Learning a new concept. The second type of classifier adaptation
is adjustment to previously unobserved music. Of particular interest
is the classifiers behavior when the new concept substantially differs
from those already incorporated in the baseline model. In this experiment, the baseline model is trained on opera, {o:*}, and classical
orchestral/chamber music. During the evaluation phase, “modern”
music (Mahler and piano) are assigned to the opera class, and pop
music and Shostakovitch to the other class. Fig. 4 shows the results
for the LSE classifier. As in the concept change case, the amount of
feedback required by online learning with label propagation is substantially reduced with respect to the fully supervised method.
5. DISCUSSIONS AND CONCLUSIONS
We have presented an algorithm for music preference learning that
combines an online approach to learning with a partial label scenario. The classifier is capable of tracking changes in class distributions and adapting to data that differs from previous observations,
in reaction to user feedback. Due to the integration of unlabeled
data in the learning process, only partial feedback is required for
the classifier to achieve satisfactory performance. The algorithm remains passive unless user feedback triggers an adaptation step. A
window-based design limits both computational costs and memory
requirements in an economically feasible range.
A step towards applicability in a real-world scenario will require
to incorporate strategies that enable the algorithm to classify a new
piece of music as early as possible. Acoustic features should be
chosen accordingly. Adaptation speed has to be traded of against reliability, to prevent the device from oscillating back and forth due to
initially unreliable estimates. Since different types of music are more
or less quickly recognizable, one may consider estimating reliability scores for classification results to control changes in the current
control program of the system.
Our algorithm design does not make any assumptions about the
base learner. In principle, any classification algorithm may be used,
e.g., the proposed algorithm may be extended by kernelization of the
LSE base learner, which generalizes decision boundaries beyond the
linear case. We expect our method to be a step towards adaptivity in
the control of “smart” hearing devices.
Acknowledgement. The authors gratefully acknowledge financial
support by a grant from KTI.
6. REFERENCES
[1] M. Büchler, S. Allegro, S. Launer, and N. Dillier, “Sound classification in hearing aids inspired by auditory scene anlysis,” Journal of Applied Signal Processing, vol. 18, pp. 2991–3002, 2005.

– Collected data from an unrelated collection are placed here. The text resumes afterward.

(* ===== verification/UeransimSims.v ===== *)
(** * The SIMs that run are the SIMs that were asked for

    The UERANSIM blueprint refines an abstract fleet: areas, their UEs and the SIMs of each.  As long
    as its requests succeed, the services running on the machine of every UE are those of its SIMs. *)

From Stdlib Require Import Ascii.
From stdpp Require Import base list strings gmap pretty.
From Stdlib Require Import ZArith Lia.
From S2P Require Import Prelude NetworkModels Core5GModels Ansible Resources Deployment DeploymentSteps Ueransim UeransimProps.

Open Scope Z_scope.

(** ** The abstract fleet *)
Definition Fleet : Type := list (string * list (string * list UeransimSim)).

(** The first SIM with the IMSI, out of the first UE with the name. *)
Fixpoint drop_from (name imsi : string) (l : list (string * list UeransimSim)) : list (string * list UeransimSim) :=
  match l with
  | [] => []
  | (n, sims) :: l' => if String.eqb n name then (n, drop_sim imsi sims) :: l' else (n, sims) :: drop_from name imsi l'
  end.

Definition fleet_area (k : string) (f : Fleet) : list (string * list UeransimSim) := default [] (od_get k f).
Definition fleet_day2 (r : Day2) (f : Fleet) : Fleet :=
  match r with
  | AddGNB k => f ++ [(k, [])]
  | ConfigureGNB _ => f
  | DelGNB k => od_pop k f
  | AddUE k ue => od_set k (fleet_area k f ++ [(ue_text (request_ue_id ue), default [] (request_sims ue))]) f
  | DelUE k _ => od_set k [] f
  | AddSim k id s =>
      od_set k ((λ ns, if String.eqb ns.1 (pretty id) then (ns.1, ns.2 ++ [s]) else ns) <$> fleet_area k f) f
  | DelSim k id imsi => od_set k (drop_from (pretty id) imsi (fleet_area k f)) f
  end.
Definition fleet_create (m : UeransimBlueprintRequestInstance) : Fleet :=
  (λ area, (pretty (request_area_id area),
            (λ ue, (ue_text (request_ue_id ue), default [] (request_sims ue))) <$> request_ues area)) <$> request_areas m.

(** ** What a machine runs

    [running] are the services the playbooks have left running on the machine of a resource. *)
Class MachineLaws (X : Type) `{!Provider X} `{!PduTopology X} := {
  running : X → string → gset string;
  run_effect : ∀ v p x r x' i, run_playbook v p x = (Ok r, x') → vm_id v = Some i →
    running x' i = run_services (play_services p) (running x i);
  run_others : ∀ v p x r x' j, run_playbook v p x = (Ok r, x') → vm_id v ≠ Some j → running x' j = running x j;
  create_effect : ∀ v x v' x' i, create_vm v x = (Ok tt, v', x') → vm_id v = Some i → running x' i = ∅;
  create_others : ∀ v x v' x' j, create_vm v x = (Ok tt, v', x') → vm_id v ≠ Some j → running x' j = running x j;
  destroy_others : ∀ v x x' j, destroy_vm v x = (Ok tt, x') → vm_id v ≠ Some j → running x' j = running x j;
  create_net_calm : ∀ n x, running (create_net n x).2 = running x;
  get_virt_provider_calm : ∀ a x, running (get_virt_provider a x).2 = running x;
  get_vim_calm : ∀ a x, running (get_vim_from_area_id_model a x).2 = running x;
  uuid4_calm : ∀ x, running (uuid4 x).2 = running x;
  add_pdu_calm : ∀ p x, running (add_pdu p x).2 = running x;
  del_pdu_calm : ∀ n x, running (del_pdu n x).2 = running x
}.

Section sims.
Context {X : Type} `{!Provider X} `{!PduTopology X} `{!ProviderLaws X} `{!MachineLaws X}.
Variable set_order : list string → list string.
Variable rel_path : string → string.
Variable self_id : string.
#[local] Instance conf_class : Configurator UeransimConf := ueransim_configurator rel_path.
#[local] Instance conf_laws : ConfiguratorLaws UeransimConf := ueransim_conf_laws rel_path.
#[local] Notation Blue := (Blueprint UeransimConf UeransimState X).
#[local] Notation B := (M Blue).
#[local] Notation good := (good links).
Implicit Types b : Blue.

Hypothesis add_pdu_quiet : ∀ p, harmless (add_pdu p).
Hypothesis del_pdu_quiet : ∀ n, harmless (del_pdu n).

(** ** One UE *)
Definition vm_ok (l : loc) (active : gset string) b : Prop :=
  ∃ v i, holds l (OVm v) b ∧ vm_id v = Some i ∧ running (ext b) i = active.
Definition ue_ok (us : BlueUeransimUe * list UeransimSim) b : Prop :=
  vm_ok (vm_ue us.1) (sim_services us.2) b ∧
  ∃ j search, holds (vm_ue_configurator us.1) (OConf j (UeransimUEConfigurator (vm_ue us.1) us.2 search [])) b.

(** A step that changes the object at [l] and what runs on the machine of the object at [m]. *)
Definition effect (l m : loc) b b' : Prop :=
  (∀ l', l' ≠ l → objs b' !! l' = objs b !! l') ∧
  (∀ j, (∀ v, holds m (OVm v) b → vm_id v ≠ Some j) → running (ext b') j = running (ext b) j).

Lemma effect_calm l m b b' :
  (∀ l', l' ≠ l → objs b' !! l' = objs b !! l') → running (ext b') = running (ext b) → effect l m b b'.
Proof. intros Ho Hr. split; [done|]. intros j _. by rewrite Hr. Qed.
Lemma vm_ok_effect l m l0 active b b' :
  sound b → effect l m b b' → l0 ≠ l → l0 ≠ m → vm_ok l0 active b → vm_ok l0 active b'.
Proof.
  intros Hs [Ho Hr] Hl Hm (v & i & Hv & Hi & Ha). exists v, i. unfold holds. rewrite Ho by done.
  split_and!; [exact Hv|done|]. rewrite <-Ha. apply Hr. intros v' Hv' Hi'. apply Hm.
  by apply (snd_ids b Hs l0 m (OVm v) (OVm v') i).
Qed.
Definition apart (l : loc) (us : list (BlueUeransimUe * list UeransimSim)) : Prop :=
  ∀ u s, (u, s) ∈ us → vm_ue u ≠ l ∧ vm_ue_configurator u ≠ l.
Definition okay (us : list (BlueUeransimUe * list UeransimSim)) b : Prop := Forall (λ u, ue_ok u b) us.

Lemma okay_effect l m us b b' :
  sound b → effect l m b b' → apart l us → apart m us → okay us b → okay us b'.
Proof.
  intros Hs He Hl Hm Hok. unfold okay in *. rewrite Forall_forall in *. intros [u s] Hin.
  destruct (Hok _ Hin) as [Hv (j & search & Hc)]. destruct (Hl u s Hin) as [Hl1 Hl2], (Hm u s Hin) as [Hm1 _].
  split; [by apply (vm_ok_effect l m _ _ b)|]. exists j, search. unfold holds. cbn in *. destruct He as [-> _]; [exact Hc|done].
Qed.
Lemma okay_calm us b b' : objs b' = objs b → running (ext b') = running (ext b) → okay us b → okay us b'.
Proof.
  intros Ho He Hok. unfold okay in *. rewrite Forall_forall in *. intros u Hin. specialize (Hok u Hin).
  unfold ue_ok, vm_ok, holds in *. by rewrite Ho, He.
Qed.
Lemma okay_same us b b' : objs b' = objs b → ext b' = ext b → okay us b → okay us b'.
Proof. intros Ho He. apply okay_calm; [done|by rewrite He]. Qed.
Lemma okay_app us us' b : okay (us ++ us') b ↔ okay us b ∧ okay us' b.
Proof. apply Forall_app. Qed.
Lemma apart_app l us us' : apart l (us ++ us') ↔ apart l us ∧ apart l us'.
Proof.
  unfold apart. split; [intros H; split; intros u s Hin; apply (H u s), elem_of_app; [by left|by right]|].
  intros [H1 H2] u s [?|?]%elem_of_app; [by apply (H1 u s)|by apply (H2 u s)].
Qed.
(** What [okay] speaks of is in the store. *)
Lemma okay_lt l us b : okay us b → (length (objs b) ≤ l)%nat → apart l us.
Proof.
  intros Hok Hl u s Hin. unfold okay in Hok. rewrite Forall_forall in Hok.
  destruct (Hok _ Hin) as [(v & i & Hv & _) (j & search & Hc)]. apply lookup_lt_Some in Hv, Hc. cbn in *. lia.
Qed.

(** ** The steps *)
Lemma alloc_fwd o us b l b' :
  sound b → okay us b → alloc o b = (Ok l, b') → obj_id o = None →
  sound b' ∧ okay us b' ∧ apart l us ∧ holds l o b' ∧ state b' = state b ∧ l = length (objs b) ∧
  effect l l b b' ∧ length (objs b') = S (length (objs b)).
Proof.
  intros Hs Hok H Hid. pose proof (alloc_triple o Hid b Hs) as Ht. rewrite H in Ht. destruct Ht as [Hs' Hh].
  unfold alloc, putS, getS, mbind, M_bind, mret, M_ret in H. injection H as <- <-.
  assert (He : effect (length (objs b)) (length (objs b)) b (set_objs (objs b ++ [o]) b)).
  { apply effect_calm; [|done]. intros l' Hne. cbn. destruct (decide (l' < length (objs b))%nat).
    - by apply lookup_app_l.
    - rewrite (proj2 (lookup_ge_None (objs b) l')) by lia. apply lookup_ge_None. rewrite length_app. cbn. lia. }
  assert (Ha : apart (length (objs b)) us) by by apply (okay_lt _ us b).
  split_and!; [done|by apply (okay_effect (length (objs b)) (length (objs b)) us b)|done|done|done|done|done|]. cbn. rewrite length_app. cbn. lia.
Qed.

Lemma register_shape l o b b' :
  holds l o b → obj_id o = None → register_resource l b = (Ok tt, b') →
  ∃ i, objs b' = <[l:=set_obj_id i o]> (objs b) ∧ running (ext b') = running (ext b) ∧ state b' = state b.
Proof.
  intros Hl Hid H. unfold register_resource in H. rewrite (bind_Ok _ _ _ _ _ (load_run l o b Hl)) in H.
  rewrite (bind_Ok getS _ b b b) in H by done. rewrite Hid in H. cbn [is_registered str_true andb] in H.
  rewrite (bind_Ok (mret tt) _ b b tt) in H by done.
  set (i := (uuid4 (ext b)).1) in *.
  set (b1 := set_objs (<[l:=set_obj_id i o]> (objs b)) (set_ext (uuid4 (ext b)).2 b)) in *.
  rewrite (bind_Ok _ _ b b1 (set_obj_id i o)) in H by reflexivity.
  apply bind_Ok_inv in H as ([] & b2 & H1 & H2). injection H2 as <-. exists i.
  cbn [set_registered objs ext state].
  assert (objs b2 = objs b1 ∧ running (ext b2) = running (ext b1) ∧ state b2 = state b1) as (-> & -> & ->).
  { destruct (obj_area (set_obj_id i o)) as [a|]; [|by injection H1 as <-]. unfold catch, on_ext, zoom in H1.
    pose proof (get_vim_calm a (ext b1)) as Hc. destruct (get_vim_from_area_id_model a (ext b1)) as [[[]|e] x].
    - injection H1 as <-. done.
    - by destruct (is_value_error e). }
  split_and!; [done| |done]. apply uuid4_calm.
Qed.
Lemma register_fwd l o us b b' :
  sound b → okay us b → apart l us → holds l o b → register_resource l b = (Ok tt, b') → obj_id o = None →
  sound b' ∧ okay us b' ∧ state b' = state b ∧ enrolled l o b' ∧ effect l l b b' ∧ length (objs b') = length (objs b) ∧
  ∃ i, holds l (set_obj_id i o) b'.
Proof.
  intros Hs Hok Ha Hl H Hid. pose proof (register_triple l o b (conj Hs Hl)) as Ht. rewrite H in Ht.
  destruct Ht as [Hs' He]. destruct (register_shape l o b b' Hl Hid H) as (i & Ho & Hr & Hst).
  assert (Heff : effect l l b b').
  { apply effect_calm; [|done]. intros l' Hne. by rewrite Ho, list_lookup_insert_ne. }
  split_and!; [done|by apply (okay_effect l l us b)|done|done|done|by rewrite Ho, length_insert|].
  exists i. unfold holds. rewrite Ho. apply list_lookup_insert_eq. by eapply lookup_lt_Some.
Qed.

Lemma create_vm_fwd l v us b b' :
  vm_id v = None → sound b → okay us b → apart l us → enrolled l (OVm v) b → provider_create_vm l b = (Ok tt, b') →
  sound b' ∧ okay us b' ∧ state b' = state b ∧ vm_ok l ∅ b' ∧ effect l l b b' ∧ length (objs b') = length (objs b).
Proof.
  intros Hnew Hs Hok Ha He H. pose proof (create_vm_triple l v Hnew b (conj Hs He)) as Ht. rewrite H in Ht.
  destruct He as (o & i & Hl & Hk & Hid & Hg & _). destruct o as [v0| |]; [|done..].
  unfold provider_create_vm in H. rewrite (bind_Ok _ _ _ _ _ (load_vm_run l v0 b Hl)) in H.
  rewrite (bind_Ok getS _ b b b) in H by done. destruct (create_vm v0 (ext b)) as [[r v'] x] eqn:Ec.
  rewrite (bind_Ok (putS _) _ b (set_ext x b) tt) in H by done.
  rewrite (bind_Ok (store _ _) _ _ (set_objs (<[l:=OVm v']> (objs b)) (set_ext x b)) tt) in H by done.
  unfold liftR in H. injection H as -> <-. destruct (create_vm_same _ _ _ _ _ Ec) as (Hi & _ & _). cbn in Hid.
  assert (Heff : effect l l b (set_objs (<[l:=OVm v']> (objs b)) (set_ext x b))).
  { split; [intros l' Hne; cbn; by rewrite list_lookup_insert_ne|]. intros j Hj. cbn. eapply create_others; [exact Ec|].
    apply (Hj v0). exact Hl. }
  split_and!; [done|by apply (okay_effect l l us b)|done| |done|cbn; by rewrite length_insert].
  exists v', i. split_and!; [unfold holds; cbn; apply list_lookup_insert_eq; by eapply lookup_lt_Some|congruence|].
  by eapply create_effect.
Qed.

(** A new machine, and a new object of another kind. *)
Lemma new_vm_fwd v us b l b1 b2 b' :
  sound b → okay us b → alloc (OVm v) b = (Ok l, b1) → register_resource l b1 = (Ok tt, b2) →
  provider_create_vm l b2 = (Ok tt, b') → vm_id v = None →
  sound b' ∧ okay us b' ∧ apart l us ∧ state b' = state b ∧ vm_ok l ∅ b' ∧ l = length (objs b) ∧
  length (objs b') = S (length (objs b)).
Proof.
  intros Hs Hok H1 H2 H3 Hid.
  destruct (alloc_fwd _ us _ _ _ Hs Hok H1 Hid) as (Hs1 & Hok1 & Ha & Hl1 & Hst1 & -> & _ & Hlen1).
  destruct (register_fwd _ _ us _ _ Hs1 Hok1 Ha Hl1 H2 Hid) as (Hs2 & Hok2 & Hst2 & He2 & _ & Hlen2 & _).
  destruct (create_vm_fwd _ _ us _ _ Hid Hs2 Hok2 Ha He2 H3) as (Hs3 & Hok3 & Hst3 & Hv & _ & Hlen3).
  split_and!; [done|done|done|congruence|done|done|congruence].
Qed.
Lemma new_obj_fwd o us b l b1 b' :
  sound b → okay us b → alloc o b = (Ok l, b1) → register_resource l b1 = (Ok tt, b') → obj_id o = None →
  sound b' ∧ okay us b' ∧ apart l us ∧ state b' = state b ∧ l = length (objs b) ∧
  length (objs b') = S (length (objs b)) ∧ (∃ i, holds l (set_obj_id i o) b') ∧
  ∀ l0 active, l0 ≠ l → vm_ok l0 active b → vm_ok l0 active b'.
Proof.
  intros Hs Hok H1 H2 Hid.
  destruct (alloc_fwd _ us _ _ _ Hs Hok H1 Hid) as (Hs1 & Hok1 & Ha & Hl1 & Hst1 & -> & He1 & Hlen1).
  destruct (register_fwd _ _ us _ _ Hs1 Hok1 Ha Hl1 H2 Hid) as (Hs2 & Hok2 & Hst2 & _ & He2 & Hlen2 & Hh).
  split_and!; [done|done|done|congruence|done|congruence|done|].
  intros l0 active Hne Hv. apply (vm_ok_effect _ _ l0 active b1 b' Hs1 He2 Hne Hne).
  by apply (vm_ok_effect _ _ l0 active b b1 Hs He1 Hne Hne).
Qed.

[2] G. Tzanetakis and P. Cook, “Musical genre classification of
audio signals,” IEEE Trans. on Speech and Audio Processing,
vol. 10, no. 5, 2002.
[3] J. Z. Zolter and M. A. Maloof, “Using additive expert ensembles
to cope with concept drift,” in Proceedings of the 22nd Intl
Conference on Machine Learning, 2005.
[4] O. Chapelle, B. Schölkopf, and A. Zien, Eds., Semi-Supervised
Learning, MIT Press, 2006.
[5] N. Cesa-Bianchi and G. Lugosi, Prediction, learning and
games, Cambridge University Press, 2006.
[6] D. Zhou, O. Bousquet, T. N. Lal, J. Weston, and B. Schölkopf,
“Learning with local and global consistency,” in Advances in
Neural Infomation Processing Systems. 2004, vol. 16, pp. 321–
328, MIT Press.
[7] D. P. W. Ellis, “PLP and RASTA (and MFCC, and inversion) in
Matlab,” 2005, online web resource.
[8] G. Tzanetakis and P. Cook, “Marsyas: A framework for audio
analysis,” Organised Sound, vol. 4, no. 3, 2000.